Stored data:
(** * Snapshot decryption and persistence pipeline: a shallow embedding

    The development follows the TypeScript sources

    - [src/lib/decrypt-snapshot.ts]  (envelope decoding, MessagePack decoder,
      RSA-OAEP / AES-GCM decryption),
    - [src/lib/decrypt-snapshot-streaming-multiworker.ts]  (chunking, worker
      pool, resumable metadata, persistence path),
    - [src/lib/decrypt-snapshot-streaming-full-worker.ts]  (the inline
      decrypt worker),
    - [src/app/page.tsx]  (bulk prefetch scheduler).

    JavaScript values are embedded as an inductive type (objects with their
    own properties in the order of own properties and with their prototype
    when it was replaced), typed arrays as lists of bytes, numbers that the
    code uses as counts and offsets as [Z] (with the 32-bit wrap-around of
    the bit operators written out), the sizes the prefetch scheduler adds
    up as IEEE-754 binary64 values, the metadata object store as a finite
    map keyed by [snapshotId], and asynchronous code as a
    state-and-exception monad over the store and a log of the observable
    effects. *)

From Stdlib Require Import ZArith QArith Lia SpecFloat.
From Stdlib Require Import Strings.Byte Strings.Ascii Strings.String.
From stdpp Require Import base option list gmap strings pretty.

Set Warnings "-register-all,-abstract-large-number".
Local Open Scope Z_scope.

(* ===================================================================== *)
(** * JavaScript arrays                                                    *)
(* ===================================================================== *)

Module Js.

(** [Array.prototype.slice] / [TypedArray.prototype.slice]: a relative index
    below zero counts from the end, every index is clamped to the array. *)
Definition clampIndex (len i : Z) : Z :=
  if i <? 0 then Z.max (len + i) 0 else Z.min i len.

Definition slice {A} (l : list A) (start stop : Z) : list A :=
  let len := Z.of_nat (length l) in
  let k := clampIndex len start in
  let final := clampIndex len stop in
  take (Z.to_nat (final - k)) (drop (Z.to_nat k) l).

(** [l.slice(start)]: the end defaults to the length. *)
Definition sliceFrom {A} (l : list A) (start : Z) : list A :=
  slice l start (Z.of_nat (length l)).

(** [l[i]], [None] standing for [undefined]. *)
Definition index {A} (l : list A) (i : Z) : option A :=
  if i <? 0 then None else l !! Z.to_nat i.

(** A count that may be [Infinity] (a division by zero). *)
Inductive Count := Finite (n : Z) | Infinity.

(** An offset that may be [NaN] (a sum with [undefined]). *)
Inductive Num := Int (z : Z) | NaN.

Definition addNum (a : Num) (k : Z) : Num :=
  match a with Int z => Int (z + k) | NaN => NaN end.

(** ToIntegerOrInfinity, as applied to the arguments of [slice]. *)
Definition toInteger (a : Num) : Z :=
  match a with Int z => z | NaN => 0 end.

Definition sliceNum {A} (l : list A) (start stop : Num) : list A :=
  slice l (toInteger start) (toInteger stop).

End Js.

(* ===================================================================== *)
(** * Chunk partitioning (decrypt-snapshot-streaming-multiworker.ts)       *)
(* ===================================================================== *)

Module Chunking.
Import Js.

Definition CHUNK_SIZE_SMALL : Z := 1000.
Definition CHUNK_SIZE_MEDIUM : Z := 2000.
Definition CHUNK_SIZE_LARGE : Z := 3000.
Definition CHUNK_SIZE_XLARGE : Z := 5000.

(** [Math.ceil(a / b)] for integers [a] and [b > 0]. *)
Definition ceilDiv (a b : Z) : Z := - ((- a) / b).

(** [calculateOptimalChunkSize(totalMessages, workerCount)].  With a worker
    count of zero the quotient is [Infinity], and so is the maximum. *)
Definition calculateOptimalChunkSize (totalMessages : Z) (workerCount : nat) : Count :=
  let minChunksPerWorker := 2 in
  let targetTotalChunks := Z.of_nat workerCount * minChunksPerWorker in
  if totalMessages <? 4000 then Finite CHUNK_SIZE_SMALL
  else if totalMessages <? 16000 then Finite CHUNK_SIZE_MEDIUM
  else if totalMessages <? 64000 then Finite CHUNK_SIZE_LARGE
  else if targetTotalChunks =? 0 then Infinity
  else Finite (Z.max CHUNK_SIZE_XLARGE (ceilDiv totalMessages targetTotalChunks)).

(** The loop [for (let i = 0; i < messages.length; i += chunkSize)] of
    [chunkMessages].  [fuel] bounds the number of iterations; [None] is a
    loop that has not finished (with [chunkSize <= 0] it never does). *)
Fixpoint chunkLoop {A} (fuel : nat) (messages : list A) (chunkSize i : Z)
  : option (list (list A)) :=
  if i <? Z.of_nat (length messages) then
    match fuel with
    | O => None
    | S fuel' =>
        match chunkLoop fuel' messages chunkSize (i + chunkSize) with
        | Some chunks => Some (slice messages i (i + chunkSize) :: chunks)
        | None => None
        end
    end
  else Some [].

(** [chunkMessages(messages, chunkSize)].  An infinite chunk size makes the
    first slice the whole array and ends the loop after it. *)
Definition chunkMessages {A} (messages : list A) (chunkSize : Count)
  : option (list (list A)) :=
  match chunkSize with
  | Finite c => chunkLoop (length messages) messages c 0
  | Infinity =>
      if 0 <? Z.of_nat (length messages)
      then Some [sliceFrom messages 0] else Some []
  end.

(** Start index of chunk [j]: the total length of the chunks before it. *)
Definition chunkStart {A} (chunks : list (list A)) (j : nat) : nat :=
  length (concat (take j chunks)).

End Chunking.

(* ===================================================================== *)
(** * JavaScript values, errors and completions                            *)
(* ===================================================================== *)

Module Value.

Inductive FloatWidth := F32 | F64.

(** Values that reach the pipeline: results of [JSON.parse] and of the
    MessagePack decoder.  A number is [JNum] when it is an integer and
    [JFloat] (its IEEE-754 bit pattern, big-endian as read) otherwise.
    An object is given by its own properties, in the order [Object.entries]
    lists them, and by its prototype: [JObj props] inherits from
    [Object.prototype], as every object literal and every object made by
    [JSON.parse] or [Object.fromEntries] does; [JObjProto proto props] is an
    object whose prototype was replaced by [proto] ([JNull] or an object),
    which the decoder does on a key ["__proto__"]. *)
Inductive JsVal :=
| JUndefined
| JNull
| JBool (b : bool)
| JNum (z : Z)
| JFloat (w : FloatWidth) (bits : Z)
| JStr (s : string)
| JBytes (bs : list byte)
| JArr (items : list JsVal)
| JObj (props : list (string * JsVal))
| JObjProto (proto : JsVal) (props : list (string * JsVal)).

(** Thrown values.  [Error msg] is [new Error(msg)] of the sources; the
    other constructors are raised by the engine or by a Web API. *)
Inductive JsError :=
| Error (message : string)
| TypeError (what : string)
| RangeError (what : string)
| StackOverflow
| ApiError (api : string) (message : string).

(** A completion record: normal, or a throw. *)
Inductive Completion (A : Type) :=
| Normal (a : A)
| Throw (e : JsError).
Arguments Normal {A} a.
Arguments Throw {A} e.

Definition cbind {A B} (c : Completion A) (k : A → Completion B) : Completion B :=
  match c with
  | Normal a => k a
  | Throw e => Throw e
  end.

Definition floatIsZero (w : FloatWidth) (bits : Z) : bool :=
  match w with
  | F32 => bits mod 2 ^ 31 =? 0
  | F64 => bits mod 2 ^ 63 =? 0
  end.

Definition floatIsNaN (w : FloatWidth) (bits : Z) : bool :=
  match w with
  | F32 => ((bits / 2 ^ 23) mod 2 ^ 8 =? 255) && negb (bits mod 2 ^ 23 =? 0)
  | F64 => ((bits / 2 ^ 52) mod 2 ^ 11 =? 2047) && negb (bits mod 2 ^ 52 =? 0)
  end.

(** ToBoolean. *)
Definition truthy (v : JsVal) : bool :=
  match v with
  | JUndefined | JNull => false
  | JBool b => b
  | JNum z => negb (z =? 0)
  | JFloat w bits => negb (floatIsZero w bits || floatIsNaN w bits)
  | JStr s => negb (String.eqb s "")
  | JBytes _ | JArr _ | JObj _ | JObjProto _ _ => true
  end.

(** [typeof v === 'object'] ([null] included). *)
Definition typeofObject (v : JsVal) : bool :=
  match v with
  | JNull | JBytes _ | JArr _ | JObj _ | JObjProto _ _ => true
  | _ => false
  end.

(** The value is an object (not [null]). *)
Definition isObject (v : JsVal) : bool :=
  match v with
  | JBytes _ | JArr _ | JObj _ | JObjProto _ _ => true
  | _ => false
  end.

Definition isArray (v : JsVal) : bool :=
  match v with JArr _ => true | _ => false end.

Fixpoint lookupProp (props : list (string * JsVal)) (name : string) : option JsVal :=
  match props with
  | [] => None
  | (k, v) :: rest => if String.eqb k name then Some v else lookupProp rest name
  end.

(** The value of an own property that exists is replaced in place. *)
Fixpoint setProp (props : list (string * JsVal)) (name : string) (v : JsVal)
  : list (string * JsVal) :=
  match props with
  | [] => [(name, v)]
  | (k, w) :: rest =>
      if String.eqb k name then (k, v) :: rest else (k, w) :: setProp rest name v
  end.

Definition digitOf (c : ascii) : option Z :=
  let n := Z.of_nat (nat_of_ascii c) in
  if (48 <=? n) && (n <=? 57) then Some (n - 48) else None.

Fixpoint parseDigits (s : string) (acc : Z) : option Z :=
  match s with
  | EmptyString => Some acc
  | String c rest =>
      match digitOf c with
      | Some d => parseDigits rest (acc * 10 + d)
      | None => None
      end
  end.

(** The array index a property key denotes, if it denotes one: the key is
    the decimal numeral, without sign or leading zero, of an integer below
    [2^32 - 1]. *)
Definition arrayIndex (name : string) : option Z :=
  match name with
  | EmptyString => None
  | String c rest =>
      if Ascii.eqb c "0" && negb (String.eqb rest "") then None
      else
        match parseDigits name 0 with
        | Some n => if n <? 2 ^ 32 - 1 then Some n else None
        | None => None
        end
  end.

**Task requirements**
Your task is to retype the entries verbatim, starting with the line that holds "match a with Int z => Int" and stopping after the line that holds "loop that has".

**Final answer**
  match a with Int z => Int (z + k) | NaN => NaN end.

(** ToIntegerOrInfinity, as applied to the arguments of [slice]. *)
Definition toInteger (a : Num) : Z :=
  match a with Int z => z | NaN => 0 end.

Definition sliceNum {A} (l : list A) (start stop : Num) : list A :=
  slice l (toInteger start) (toInteger stop).

End Js.

(* ===================================================================== *)
(** * Chunk partitioning (decrypt-snapshot-streaming-multiworker.ts)       *)
(* ===================================================================== *)

Module Chunking.
Import Js.

Definition CHUNK_SIZE_SMALL : Z := 1000.
Definition CHUNK_SIZE_MEDIUM : Z := 2000.
Definition CHUNK_SIZE_LARGE : Z := 3000.
Definition CHUNK_SIZE_XLARGE : Z := 5000.

(** [Math.ceil(a / b)] for integers [a] and [b > 0]. *)
Definition ceilDiv (a b : Z) : Z := - ((- a) / b).

(** [calculateOptimalChunkSize(totalMessages, workerCount)].  With a worker
    count of zero the quotient is [Infinity], and so is the maximum. *)
Definition calculateOptimalChunkSize (totalMessages : Z) (workerCount : nat) : Count :=
  let minChunksPerWorker := 2 in
  let targetTotalChunks := Z.of_nat workerCount * minChunksPerWorker in
  if totalMessages <? 4000 then Finite CHUNK_SIZE_SMALL
  else if totalMessages <? 16000 then Finite CHUNK_SIZE_MEDIUM
  else if totalMessages <? 64000 then Finite CHUNK_SIZE_LARGE
  else if targetTotalChunks =? 0 then Infinity
  else Finite (Z.max CHUNK_SIZE_XLARGE (ceilDiv totalMessages targetTotalChunks)).

(** The loop [for (let i = 0; i < messages.length; i += chunkSize)] of
    [chunkMessages].  [fuel] bounds the number of iterations; [None] is a
    loop that has not finished (with [chunkSize <= 0] it never does). *)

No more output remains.